一般的な傾向として、晴れた日は交感神経が刺激され、気持ちは前向きに楽観的になり、人は活動的になる。その半面、雨の日は副交感神経が刺激され、気持ちが受け身になり、休息を好むようになるといわれている。
ならば、天気によって左右される気分や感情が、株式市場に影響を与えていても不思議ではない。そこで、過去40年間の大都市における雲の量と株価の関係を調べてみた(図参照)。
すると、雲の量が少なく晴れた日には株価が上昇しやすく、雲が多い日は上昇しにくいことがわかった。特に東京の場合は顕著だ。晴れた日の日次株式収益率の平均値は0.087%となっているのに対して、曇りや雨の日の平均値は0.018%のマイナスとなっている。東京には機関投資家や個人投資家が多く住んでいるからだろう。

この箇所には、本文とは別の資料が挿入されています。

Lemma get_num_days_until_expiration_spec_witness :
  get_num_days_until_expiration 738000
    (sample_application (Some 1) APPROVED (Some 737000) (Some 737900)
       (Some 900) (Some 738030) 130) = Some 30.
Proof.
  apply (proj1 (get_num_days_until_expiration_spec 738000 _)).
  split; [lia|reflexivity].
Defined.

(** X3: [get_num_days_open] fails with a [TypeError] on a closed
    application whose [date_closed] is not set (the status was assigned but
    the object was not saved since), and on any application of a known
    status whose [date_created] is not set (it was never saved). *)
Theorem get_num_days_open_missing_dates today self :
  (status self = APPROVED ∨ status self = NOT_APPROVED →
   date_closed self = None →
   get_num_days_open today self = Raise TypeError) ∧
  (status self ∈ [PENDING; QUESTION; APPROVED; NOT_APPROVED] →
   date_created self = None →
   get_num_days_open today self = Raise TypeError).
Proof.
  unfold get_num_days_open. split.
  - intros Hclosed Hdate.
    assert (py_in (status self) [PENDING; QUESTION] = false) as ->.
    { apply not_true_is_false. rewrite py_in_open.
      unfold PENDING, QUESTION, APPROVED, NOT_APPROVED in *. lia. }
    apply py_in_closed in Hclosed. by rewrite Hclosed, Hdate.
  - intros Hknown Hcreated. rewrite Hcreated.
    destruct (py_in (status self) [PENDING; QUESTION]) eqn:Hopen; [done|].
    assert (py_in (status self) [APPROVED; NOT_APPROVED] = true) as ->.
    { apply py_in_closed. apply not_true_iff_false in Hopen.
      rewrite py_in_open in Hopen.
      rewrite !elem_of_cons, elem_of_nil in Hknown. tauto. }
    by destruct (date_closed self).
Qed.

Lemma get_num_days_open_missing_dates_witness :
  get_num_days_open 738010
    (sample_application (Some 1) APPROVED (Some 738000) None None None 365)
    = Raise TypeError ∧
  get_num_days_open 738010
    (sample_application None PENDING None None None None 365)
    = Raise TypeError.
Proof.
  split.
  - apply (proj1 (get_num_days_open_missing_dates 738010 _));
      [left|]; reflexivity.
  - apply (proj2 (get_num_days_open_missing_dates 738010 _));
      [|reflexivity].
    cbn [status sample_application]. rewrite !elem_of_cons. by left.
Defined.

(** X4: once an application is closed with [date_closed] set,
    [get_num_days_open] no longer depends on the day it is asked; while the
    application is open, the value grows by one each day. *)
Theorem get_num_days_open_over_time today later self :
  (status self = APPROVED ∨ status self = NOT_APPROVED →
   get_num_days_open later self = get_num_days_open today self) ∧
  (status self = PENDING ∨ status self = QUESTION →
   ∀ n, get_num_days_open today self = Ok n →
        get_num_days_open later self = Ok (n + (later - today))).
Proof.
  unfold get_num_days_open. split.
  - intros Hclosed.
    assert (py_in (status self) [PENDING; QUESTION] = false) as ->.
    { apply not_true_is_false. rewrite py_in_open.
      unfold PENDING, QUESTION, APPROVED, NOT_APPROVED in *. lia. }
    reflexivity.
  - intros Hopen n. apply py_in_open in Hopen. rewrite Hopen.
    destruct (date_created self) as [created|]; [|done].
    cbn [date_sub]. unfold days_between. intros [= <-]. f_equal. lia.
Qed.

Lemma get_num_days_open_over_time_witness :
  get_num_days_open 738020
    (sample_application (Some 1) QUESTION (Some 738000) None None None 365)
  = Ok (10 + (738020 - 738010)).
Proof.
  apply (proj2 (get_num_days_open_over_time 738010 738020 _));
    [right|]; reflexivity.
Defined.

(** X5: the tags of [get_bootstrap_class] all start with a hyphen (the
    template prepends "label", "button", ...), and two known statuses with
    the same tag are the same status. *)
Theorem get_bootstrap_class_tags self other tag :
  get_bootstrap_class self = Ok (Some tag) →
  String.prefix "-" tag = true ∧
  (get_bootstrap_class other = Ok (Some tag) → status other = status self).
Proof.
  unfold get_bootstrap_class, dict_getitem.
  assert (∀ s t, LABELMAKER !! s = Some t →
                 (s = PENDING ∧ t = "-primary"%string) ∨
                 (s = QUESTION ∧ t = "-warning"%string) ∨
                 (s = APPROVED ∧ t = "-success"%string) ∨
                 (s = NOT_APPROVED ∧ t = "-danger"%string)) as Htable.
  { intros s t. unfold LABELMAKER.
    rewrite !lookup_insert, lookup_empty.
    repeat case_decide; subst; try done; intros [= <-]; tauto. }
  destruct (LABELMAKER !! status self) as [t|] eqn:Hself; [|done].
  destruct (LABELMAKER !! status other) as [t'|] eqn:Hother;
    cbn; intros [= ->]; (split; [|intros [= ->]]).
  - destruct (Htable _ _ Hself) as [[_ ->]|[[_ ->]|[[_ ->]|[_ ->]]]];
      reflexivity.
  - destruct (Htable _ _ Hself) as [[-> ->]|[[-> ->]|[[-> ->]|[-> ->]]]];
      destruct (Htable _ _ Hother) as [[-> ?]|[[-> ?]|[[-> ?]|[-> ?]]]];
      done.
  - destruct (Htable _ _ Hself) as [[_ ->]|[[_ ->]|[[_ ->]|[_ ->]]]];
      reflexivity.
Qed.

Lemma get_bootstrap_class_tags_witness :
  String.prefix "-" "-danger" = true ∧
  (get_bootstrap_class
     (sample_application None NOT_APPROVED None None None None 30)
     = Ok (Some "-danger"%string) →
   status (sample_application None NOT_APPROVED None None None None 30)
   = status (sample_application (Some 1) NOT_APPROVED (Some 738000) None
               None None 365)).
Proof.
  apply (get_bootstrap_class_tags
           (sample_application (Some 1) NOT_APPROVED (Some 738000) None
              None None 365)).
  reflexivity.
Defined.

(** * Further properties of the history accessors *)

Lemma head_filter_split {A} (P : A → Prop) `{!∀ x, Decision (P x)}
    (l : list A) (x : A) :
  head (filter P l) = Some x →
  ∃ newer older, l = newer ++ x :: older ∧ P x ∧ ∀ y, y ∈ newer → ¬ P y.
Proof.
  induction l as [|a l IH]; [done|].
  rewrite filter_cons. case_decide as Ha.
  - intros [= ->]. exists [], l. split_and!; [done|done|].
    intros y Hy. by apply elem_of_nil in Hy.
  - intros Hhead. destruct (IH Hhead) as (newer & older & -> & Hx & Hnewer).
    exists (a :: newer), older. split_and!; [done|done|].
    intros y [->|Hy]%elem_of_cons; auto.
Qed.

(** X6: the version that [get_latest_version] returns belongs to this
    object and is the newest such one of the version table: every version
    stored before it in the (newest first) table belongs to another
    object. *)
Theorem get_latest_version_newest db self v :
  get_latest_version db self = Ok (Some v) →
  ∃ newer older,
    versions db = newer ++ v :: older ∧
    pk self = Some (Version.object_id v) ∧
    ∀ v', v' ∈ newer → pk self ≠ Some (Version.object_id v').
Proof.
  rewrite get_latest_version_history. unfold history, get_for_object.
  destruct (pk self) as [k|]; [|done].
  intros [= Hhead].
  destruct (head_filter_split _ _ _ Hhead) as (newer & older & Hl & Hv & Hn).
  exists newer, older. split_and!; [done|by rewrite Hv|].
  intros v' Hv' [= Hk]. by apply (Hn v' Hv').
Qed.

実際、晴れの日の株価上昇の割合は56.4%で、曇りや雨の日の51%を上回って、統計的に見ても天気と株価には強い関係があることがわかる。株価指数をTOPIXにして分析しても結果は変わらなかった。この傾向は日本だけでなく、世界の主な株式市場でも見られる。
投資家は晴れた日はリスクを取ることをいとわなくなり、多くの人が株を買うのだろうか。対して、曇りや雨の日は気分も落ち込み、リスクを敬遠して投資を見合わせたり、売り注文を出してしまうのだろうか。